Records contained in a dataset
------------------------------------------------
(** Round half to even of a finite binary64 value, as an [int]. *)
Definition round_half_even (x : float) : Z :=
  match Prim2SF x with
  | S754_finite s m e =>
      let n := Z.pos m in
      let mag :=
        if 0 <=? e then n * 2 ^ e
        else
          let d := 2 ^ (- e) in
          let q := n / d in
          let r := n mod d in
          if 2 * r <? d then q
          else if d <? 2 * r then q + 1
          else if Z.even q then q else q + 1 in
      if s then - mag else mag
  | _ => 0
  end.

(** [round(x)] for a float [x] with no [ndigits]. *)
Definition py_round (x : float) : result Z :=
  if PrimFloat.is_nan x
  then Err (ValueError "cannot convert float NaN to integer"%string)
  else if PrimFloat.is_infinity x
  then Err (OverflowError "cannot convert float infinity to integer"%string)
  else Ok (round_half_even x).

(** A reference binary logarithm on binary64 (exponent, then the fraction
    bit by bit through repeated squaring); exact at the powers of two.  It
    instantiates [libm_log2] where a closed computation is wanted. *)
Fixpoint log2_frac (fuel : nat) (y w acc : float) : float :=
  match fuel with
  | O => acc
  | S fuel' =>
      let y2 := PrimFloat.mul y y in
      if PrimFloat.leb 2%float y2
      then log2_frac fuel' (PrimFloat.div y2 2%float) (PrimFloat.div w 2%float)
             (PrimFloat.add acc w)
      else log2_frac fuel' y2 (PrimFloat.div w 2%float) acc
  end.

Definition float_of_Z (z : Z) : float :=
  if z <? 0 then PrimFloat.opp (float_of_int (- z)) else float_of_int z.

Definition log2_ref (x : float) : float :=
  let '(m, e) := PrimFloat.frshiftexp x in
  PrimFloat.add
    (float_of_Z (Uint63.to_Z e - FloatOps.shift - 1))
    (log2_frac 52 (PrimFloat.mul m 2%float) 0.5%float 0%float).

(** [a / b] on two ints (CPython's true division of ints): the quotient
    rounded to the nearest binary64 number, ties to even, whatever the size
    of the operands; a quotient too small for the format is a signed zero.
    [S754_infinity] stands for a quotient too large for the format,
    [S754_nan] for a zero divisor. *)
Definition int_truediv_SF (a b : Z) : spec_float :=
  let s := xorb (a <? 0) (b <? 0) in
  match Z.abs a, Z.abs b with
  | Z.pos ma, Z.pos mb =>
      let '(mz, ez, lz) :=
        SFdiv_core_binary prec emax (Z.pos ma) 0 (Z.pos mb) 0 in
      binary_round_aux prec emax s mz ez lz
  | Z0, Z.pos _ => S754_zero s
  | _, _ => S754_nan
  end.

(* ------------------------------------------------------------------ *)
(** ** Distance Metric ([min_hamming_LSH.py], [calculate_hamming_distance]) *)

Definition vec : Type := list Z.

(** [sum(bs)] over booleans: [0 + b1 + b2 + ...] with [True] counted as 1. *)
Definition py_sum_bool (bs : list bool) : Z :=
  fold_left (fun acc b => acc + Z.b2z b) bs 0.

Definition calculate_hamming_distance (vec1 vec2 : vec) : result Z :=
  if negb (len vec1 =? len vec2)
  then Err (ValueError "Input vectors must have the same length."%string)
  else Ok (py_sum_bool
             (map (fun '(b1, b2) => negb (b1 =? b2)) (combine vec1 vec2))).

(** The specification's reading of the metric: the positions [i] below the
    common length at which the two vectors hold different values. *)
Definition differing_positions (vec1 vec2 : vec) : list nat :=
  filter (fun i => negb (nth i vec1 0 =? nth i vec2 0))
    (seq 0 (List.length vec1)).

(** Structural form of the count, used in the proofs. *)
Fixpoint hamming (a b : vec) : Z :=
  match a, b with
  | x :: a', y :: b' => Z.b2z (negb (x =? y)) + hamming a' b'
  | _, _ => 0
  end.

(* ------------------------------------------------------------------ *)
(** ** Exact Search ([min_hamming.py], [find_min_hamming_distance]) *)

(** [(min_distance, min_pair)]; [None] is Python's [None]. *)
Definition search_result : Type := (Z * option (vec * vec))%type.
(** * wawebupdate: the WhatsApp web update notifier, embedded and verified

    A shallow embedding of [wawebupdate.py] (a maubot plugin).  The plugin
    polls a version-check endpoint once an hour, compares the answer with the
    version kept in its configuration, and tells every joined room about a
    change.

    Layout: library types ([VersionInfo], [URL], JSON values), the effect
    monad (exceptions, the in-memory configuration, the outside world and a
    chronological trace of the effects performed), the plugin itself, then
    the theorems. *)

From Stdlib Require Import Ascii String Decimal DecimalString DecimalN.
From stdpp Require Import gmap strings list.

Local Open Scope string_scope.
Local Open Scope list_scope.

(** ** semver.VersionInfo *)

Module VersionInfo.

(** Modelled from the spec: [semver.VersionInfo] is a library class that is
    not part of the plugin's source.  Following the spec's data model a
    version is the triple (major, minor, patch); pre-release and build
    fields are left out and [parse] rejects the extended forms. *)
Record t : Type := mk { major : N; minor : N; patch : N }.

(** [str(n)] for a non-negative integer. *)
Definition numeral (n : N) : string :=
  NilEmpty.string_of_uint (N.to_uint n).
------------------------------------------------
__Goal of the exercise__: In the data above, repeat exactly each line from the first through the line that contains "[S754_nan] for a zero divisor. *)", and give nothing else.

__Solution to the problem__:
(** Round half to even of a finite binary64 value, as an [int]. *)
Definition round_half_even (x : float) : Z :=
  match Prim2SF x with
  | S754_finite s m e =>
      let n := Z.pos m in
      let mag :=
        if 0 <=? e then n * 2 ^ e
        else
          let d := 2 ^ (- e) in
          let q := n / d in
          let r := n mod d in
          if 2 * r <? d then q
          else if d <? 2 * r then q + 1
          else if Z.even q then q else q + 1 in
      if s then - mag else mag
  | _ => 0
  end.

(** [round(x)] for a float [x] with no [ndigits]. *)
Definition py_round (x : float) : result Z :=
  if PrimFloat.is_nan x
  then Err (ValueError "cannot convert float NaN to integer"%string)
  else if PrimFloat.is_infinity x
  then Err (OverflowError "cannot convert float infinity to integer"%string)
  else Ok (round_half_even x).

(** A reference binary logarithm on binary64 (exponent, then the fraction
    bit by bit through repeated squaring); exact at the powers of two.  It
    instantiates [libm_log2] where a closed computation is wanted. *)
Fixpoint log2_frac (fuel : nat) (y w acc : float) : float :=
  match fuel with
  | O => acc
  | S fuel' =>
      let y2 := PrimFloat.mul y y in
      if PrimFloat.leb 2%float y2
      then log2_frac fuel' (PrimFloat.div y2 2%float) (PrimFloat.div w 2%float)
             (PrimFloat.add acc w)
      else log2_frac fuel' y2 (PrimFloat.div w 2%float) acc
  end.

Definition float_of_Z (z : Z) : float :=
  if z <? 0 then PrimFloat.opp (float_of_int (- z)) else float_of_int z.

Definition log2_ref (x : float) : float :=
  let '(m, e) := PrimFloat.frshiftexp x in
  PrimFloat.add
    (float_of_Z (Uint63.to_Z e - FloatOps.shift - 1))
    (log2_frac 52 (PrimFloat.mul m 2%float) 0.5%float 0%float).

(** [a / b] on two ints (CPython's true division of ints): the quotient
    rounded to the nearest binary64 number, ties to even, whatever the size
    of the operands; a quotient too small for the format is a signed zero.
    [S754_infinity] stands for a quotient too large for the format,
    [S754_nan] for a zero divisor. *)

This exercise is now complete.